----- Material provided

(* ===== verification/Quiet.v ===== *)
(** The parts of src/talk.c that do not touch what the workers share: they read and write
    messages, take the time, log and report, and whether they return, end the process or
    wait, the talk contexts, the scripts of the barriers and the barriers and mutexes in
    the trace are as they were. *)

From S2P Require Import Prelude Bitops Errors Byteorder Layout ConfigData Usage Double Report Stage Thread Config Conn Net Talk.

(** ** Definitions *)

(** The calls by which the workers meet: barriers and mutexes. *)
Definition meeting (c : call) : bool := match c with C_barrier _ | C_mutex _ _ => true | _ => false end.

Definition meetings (s : thread) : list call := filter (fun c => meeting c = true) (k_trace s).

(** What the thread has to do with the other workers is the same. *)
Record undisturbed (s s' : thread) : Prop := {
  un_config : config (cur s') = config (cur s);
  un_process : process (cur s') = process (cur s);
  un_talk : talk (cur s') = talk (cur s);
  un_sync : k_sync s' = k_sync s;
  un_meetings : meetings s' = meetings s
}.

(** The state in which a computation stops, however it does. *)
Definition final {A : Type} (r : out A) : thread :=
  match r with Done _ s => s | Halted _ s => s | Blocked s => s end.

Definition quiet {A : Type} (m : M A) : Prop := forall s, undisturbed s (final (m s)).

(** ** Rules *)

#[export] Instance undisturbed_preorder : PreOrder undisturbed.
Proof. split; [by intros s|]. intros s1 s2 s3 [] []. constructor; congruence. Qed.

Lemma quiet_bind {A B : Type} (m : M A) (f : A -> M B) : quiet m -> (forall a, quiet (f a)) -> quiet (m ≫= f).
Proof.
  intros Hm Hf s. specialize (Hm s). unfold mbind, M_bind. destruct (m s) as [a s1|e s1|s1]; [|done..].
  etransitivity; [exact Hm|apply Hf].
Qed.

Lemma quiet_modify f : (forall s, undisturbed s (f s)) -> quiet (modify f).
Proof. intros H s. apply H. Qed.

Lemma quiet_ret {A : Type} (a : A) : quiet (mret a).
Proof. by intros s. Qed.

Lemma quiet_get {A : Type} (g : thread -> A) : quiet (get g).
Proof. by intros s. Qed.

Lemma quiet_halt {A : Type} e : quiet (@halt A e).
Proof. by intros s. Qed.

Lemma quiet_blocked {A : Type} : quiet (@blocked A).
Proof. by intros s. Qed.

Lemma quiet_lift {A : Type} (r : res A) : quiet (lift_res r).
Proof. by intros s; destruct r. Qed.

Lemma quiet_massert x expr : quiet (massert x expr).
Proof. by intros s; destruct x. Qed.

Lemma quiet_call c : meeting c = false -> quiet (sys_call c).
Proof.
  intros Hc. apply quiet_bind.
  - apply quiet_modify. intros s. constructor; try done.
    change (filter (fun c => meeting c = true) (k_trace s ++ [c]) = meetings s). unfold meetings.
    rewrite list.filter_app, list.filter_cons_False by (by rewrite Hc). by rewrite list.filter_nil, app_nil_r.
  - intros _. apply quiet_bind; [apply quiet_get|]. intros [|[r e] l]; [apply quiet_ret|].
    apply quiet_bind; [by apply quiet_modify|]. intros _. apply quiet_bind; [|intros _; apply quiet_ret].
    destruct (r <? 0); [by apply quiet_modify|apply quiet_ret].
Qed.

Create HintDb quiet discriminated.
#[export] Hint Constants Opaque : quiet.
#[export] Hint Resolve quiet_get quiet_ret quiet_halt quiet_blocked quiet_lift quiet_massert : quiet.

(** Walks through a computation; the functions it calls have their lemmas in [quiet], or
    are the assumption of an induction. *)
Ltac quiet_go :=
  repeat lazymatch goal with
  | |- quiet (_ ≫= _) => apply quiet_bind; [|intros ?]
  | |- quiet (current_of _) => apply quiet_get
  | |- quiet (update_cur _) => apply quiet_modify; by intros [[]]
  | |- quiet (update_net _) => apply quiet_modify; by intros [[]]
  | |- quiet (t_report _) => apply quiet_modify; by intros [[]]
  | |- quiet (t_stage_set _ _) => apply quiet_modify; by intros [[]]
  | |- quiet (t_stage_inc _) => apply quiet_modify; by intros [[]]
  | |- quiet t_stage_reset => apply quiet_modify; by intros [[]]
  | |- quiet (set_errno _) => apply quiet_modify; by intros []
  | |- quiet (modify _) => apply quiet_modify; by intros []
  | |- quiet (sys_call _) => by apply quiet_call
  | |- quiet (when ?x _) => destruct x; unfold when
  | |- quiet (if _ then _ else _) => step_if
  | |- quiet (match _ with _ => _ end) => step_if
  | |- quiet (let _ := _ in _) => cbv zeta
  | |- quiet _ => solve [auto with quiet]
  end.

(** ** The system, errors and time *)

Lemma quiet_error level t o : quiet (error_report level t o).
Proof. unfold error_report. quiet_go. Qed.
#[export] Hint Resolve quiet_error : quiet.

Lemma quiet_fatal {A : Type} t o : quiet (@fatal_error A t o).
Proof. unfold fatal_error. quiet_go. Qed.

Lemma quiet_read n : quiet (sys_read n).
Proof. unfold sys_read. quiet_go. Qed.

Lemma quiet_recv n : quiet (sys_recv n).
Proof. unfold sys_recv. quiet_go. Qed.

Lemma quiet_write bs : quiet (sys_write bs).
Proof. unfold sys_write. quiet_go. Qed.
#[export] Hint Resolve quiet_fatal quiet_read quiet_recv quiet_write : quiet.

Lemma quiet_time : quiet datetime_now_us.
Proof. unfold datetime_now_us. quiet_go. Qed.
#[export] Hint Resolve quiet_time : quiet.

Lemma quiet_elapsed : quiet current_time_elapsed.
Proof. unfold current_time_elapsed, current_time_now, current_time_start, current_update. quiet_go. Qed.
#[export] Hint Resolve quiet_elapsed : quiet.

(** ** src/net.c *)

Lemma quiet_read_loop who fuel : forall count len acc, quiet (net_read_loop who fuel count len acc).
Proof. induction fuel as [|fuel IH]; intros; cbn [net_read_loop]; unfold net_proto; quiet_go; apply IH. Qed.

Lemma quiet_write_loop who fuel : forall count bs, quiet (net_write_loop who fuel count bs).
Proof. induction fuel as [|fuel IH]; intros; cbn [net_write_loop]; unfold net_proto; quiet_go; apply IH. Qed.
#[export] Hint Resolve quiet_read_loop quiet_write_loop : quiet.

Lemma quiet_buf_fill n : quiet (net_buf_fill n).
Proof. unfold net_buf_fill. quiet_go. Qed.

Lemma quiet_timeout_set b f t : quiet (net_timeout_set b f t).
Proof. unfold net_timeout_set. quiet_go. Qed.
#[export] Hint Resolve quiet_buf_fill quiet_timeout_set : quiet.

(** ** src/talk.c *)

Section talk.
Context (big : bool) (b : build).

Lemma quiet_send p : quiet (_talk_send big b p).
Proof. unfold _talk_send, net_write_to_listener, net_write_to_connector, net_write. quiet_go. Qed.

Lemma quiet_receive p : quiet (_talk_recv big b p).
Proof. unfold _talk_recv, net_read_from_listener, net_read_from_connector, net_read. quiet_go. Qed.

Lemma quiet_timeout t : quiet (_talk_timeout b t).
Proof. unfold _talk_timeout, net_fd. quiet_go. Qed.

Hint Resolve quiet_send quiet_receive quiet_timeout : quiet.

Lemma quiet_critical t o : quiet (critical t o).
Proof. unfold critical. quiet_go. Qed.

Lemma quiet_abort {A : Type} t o : quiet (@abort_talk big b A t o).
Proof. unfold abort_talk, _talk_send_abort. quiet_go. Qed.

Hint Resolve quiet_critical quiet_abort : quiet.

Lemma quiet_sender_handshakes n : forall dt, quiet (sender_handshakes big b n dt).
Proof.
  induction n as [|n IH]; intros; cbn [sender_handshakes]; unfold _talk_sender_handshake; quiet_go; apply IH.
Qed.

Lemma quiet_receiver_handshakes n : quiet (receiver_handshakes big b n).
Proof. induction n as [|n IH]; cbn [receiver_handshakes]; unfold _talk_receiver_handshake; quiet_go; apply IH. Qed.

Lemma quiet_sender_negotiate count latency : quiet (_talk_sender_negotiate big b count latency).
Proof. unfold _talk_sender_negotiate. quiet_go. Qed.

Lemma quiet_receiver_negotiate : quiet (_talk_receiver_negotiate big b).
Proof. unfold _talk_receiver_negotiate. quiet_go. Qed.

Lemma quiet_send_packets fill size n : forall p, quiet (send_packets big b fill size n p).
Proof. induction n as [|n IH]; intros; cbn [send_packets]; quiet_go; apply IH. Qed.

Lemma quiet_recv_packets n : forall i len p, quiet (recv_packets big b n i len p).
Proof. induction n as [|n IH]; intros; cbn [recv_packets]; quiet_go; apply IH. Qed.

Lemma quiet_sender_report : quiet (_talk_sender_report_exchange big b).
Proof. unfold _talk_sender_report_exchange. quiet_go. Qed.

Lemma quiet_receiver_report : quiet (_talk_receiver_report_exchange big b).
Proof. unfold _talk_receiver_report_exchange. quiet_go. Qed.

Lemma quiet_sender_finish : quiet (_talk_sender_finish big b).
Proof. unfold _talk_sender_finish. quiet_go. Qed.

Lemma quiet_receiver_finish : quiet (_talk_receiver_finish big b).
Proof. unfold _talk_receiver_finish. quiet_go. Qed.

End talk.

#[export] Hint Resolve quiet_send quiet_receive quiet_timeout quiet_critical quiet_abort quiet_sender_handshakes
  quiet_receiver_handshakes quiet_sender_negotiate quiet_receiver_negotiate quiet_send_packets quiet_recv_packets
  quiet_sender_report quiet_receiver_report quiet_sender_finish quiet_receiver_finish : quiet.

----------

Task details. Starting at the line that has "#[export] Hint Resolve quiet_error : quiet." in the records above, restate word for word every line until the one that has "Proof. unfold sys_write. quiet_go. Qed.", and include that one as well.

Solution for this problem.
#[export] Hint Resolve quiet_error : quiet.

Lemma quiet_fatal {A : Type} t o : quiet (@fatal_error A t o).
Proof. unfold fatal_error. quiet_go. Qed.

Lemma quiet_read n : quiet (sys_read n).
Proof. unfold sys_read. quiet_go. Qed.

Lemma quiet_recv n : quiet (sys_recv n).
Proof. unfold sys_recv. quiet_go. Qed.

Lemma quiet_write bs : quiet (sys_write bs).
Proof. unfold sys_write. quiet_go. Qed.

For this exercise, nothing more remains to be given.